I have been given two random variables $$X$$ and $$Y$$ following exponential with means $$\lambda_1$$ and $$\lambda_2$$. Let $$Z_1 = min(X,Y)$$ and $$Z_2$$ will be 0 if $$Z_1 = X_1$$ and it will be 1 if $$Z_1 = X_2$$.

It is required to Find mle of $$\lambda_1$$ and $$\lambda_2$$ based on sample of size n on $$Z_1$$ and $$Z_2$$.

I can derive the distribution of $$Z_1$$ as:

$$F(z_1) = 1 - e^{-\frac{\lambda_1 + \lambda_2}{\lambda_1 \lambda_2}z_1}$$.

Also, for deriving the distribution of $$Z_2$$, I can see that:

$$P(Z_2 = 0) = P(X < Y) = \frac{1}{2} = P(Z_2 = 1)$$.

Hence, $$Z_2$$ can be thought of as Binomial distribution with $$p = \frac{1}{2}$$.

Now, I am not sure how can I make the Likelihood equation in this case? Specially, How can I make the likelihood equation in two distinct distributions.
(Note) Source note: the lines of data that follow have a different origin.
(* ===== verification/Poll.v ===== *)
(** kernel/poll.c: which of a list of descriptors are ready, and waiting until one
    is. *)

From stdpp Require Import base numbers list gmap.
From Stdlib Require Import ZArith Lia.
From S2P Require Import Prelude Alloc StateM KList SlotTable Process.

Open Scope Z_scope.

Definition POLLIN : Z := Z.shiftl 1 0.
Definition POLLPRI : Z := Z.shiftl 1 1.
Definition POLLOUT : Z := Z.shiftl 1 2.
Definition POLLHUP : Z := Z.shiftl 1 3.
Definition EINTR : Z := 27.

Record pollfd : Type := mkPollfd { p_fd : Z; events : Z; revents : Z }.

Section Poll.
Context {F H T V : Type} `{Inodes F, Allocator H, SlotTable T H}.
Abbreviation K := (SM (kernel F H T V)).

(** The state in which the process runs again after it gave up the processor. *)
Variable switch_task : K unit.

(** [if ((events & bit) && op) { if (op(inode)) revents |= bit; }] *)
Definition ready_bit (events bit : Z) (op : option Z) : Z :=
  if is_set events bit then
    match op with Some v => if v =? 0 then 0 else bit | None => 0 end
  else 0.

(** [revents] of one entry. *)
Definition poll_one (f : pollfd) : K Z :=
  if p_fd f <? 0 then ret 0 else
  a ← get_vfs_fd (p_fd f) None;
  match a with
  | None => ret (if is_set (events f) POLLHUP then POLLHUP else 0)
  | Some a =>
    d ← fd_at a;
    fs ← gets k_fs;
    ret (Z.lor (Z.lor (ready_bit (events f) POLLIN (i_has_data fs (inode d)))
                      (ready_bit (events f) POLLOUT (i_can_write fs (inode d))))
               (if is_set (events f) POLLHUP && (i_is_open fs (inode d) =? 0) then POLLHUP else 0))
  end.

Fixpoint poll_check (fds : list pollfd) : K (Z * list pollfd) :=
  match fds with
  | [] => ret (0, [])
  | f :: fds =>
    r ← poll_one f;
    '(rc, fds) ← poll_check fds;
    ret (c_int (negb (r =? 0)) + rc, mkPollfd (p_fd f) (events f) r :: fds)
  end.

(** [list_add] with its result ignored. *)
Definition wait_add (l : KList.klist) (wanted : bool) (i : Z) : K KList.klist :=
  if wanted then
    h ← gets k_heap;
    '(_, l, h) ← lift (KList.list_add l i h);
    modify (set_heap h) ;;
    ret l
  else ret l.

(** The lists of the process get the inodes it waits for. *)
Fixpoint wait_for (fds : list pollfd) : K unit :=
  match fds with
  | [] => ret tt
  | f :: fds =>
    a ← (if p_fd f <? 0 then ret None else get_vfs_fd (p_fd f) None);
    match a with
    | None => wait_for fds
    | Some a =>
      d ← fd_at a;
      c ← gets current_task;
      x ← proc_at c;
      r ← wait_add (read_list (p_wait x)) (is_set (events f) POLLIN) (inode d);
      w ← wait_add (write_list (p_wait x)) (is_set (events f) POLLOUT) (inode d);
      s ← wait_add (disconnect_list (p_wait x)) (is_set (events f) POLLHUP) (inode d);
      on_proc c (fun x => set_wait (set_lists r w s (p_wait x)) x) ;;
      wait_for fds
    end
  end.

Definition poll (fds : list pollfd) : K (Z * list pollfd) :=
  '(rc, fds) ← poll_check fds;
  if 0 <? rc then ret (rc, fds) else
  c ← gets current_task;
  wait_for fds ;;
  switch_task ;;
  on_proc c (fun x => let w := p_wait x in
    set_wait (set_lists (KList.list_reset (read_list w)) (KList.list_reset (write_list w))
      (KList.list_reset (disconnect_list w)) w) x) ;;
  c ← gets current_task;
  x ← proc_at c;
  if is_interrupted (p_wait x) then
    put_proc c (set_wait (set_halted false (set_interrupted false (p_wait x))) x) ;;
    ret (- EINTR, fds)
  else poll_check fds.
End Poll.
I could just multiply they if they were independent but in this case we can see that $$Z_1$$ appears in the distribution of $$Z_2$$ which means we cannot just multiply the likelihoods of $$Z_1$$ and $$Z_2$$ as they are non-independent. Any hints would be appreciated. Thanks in advance.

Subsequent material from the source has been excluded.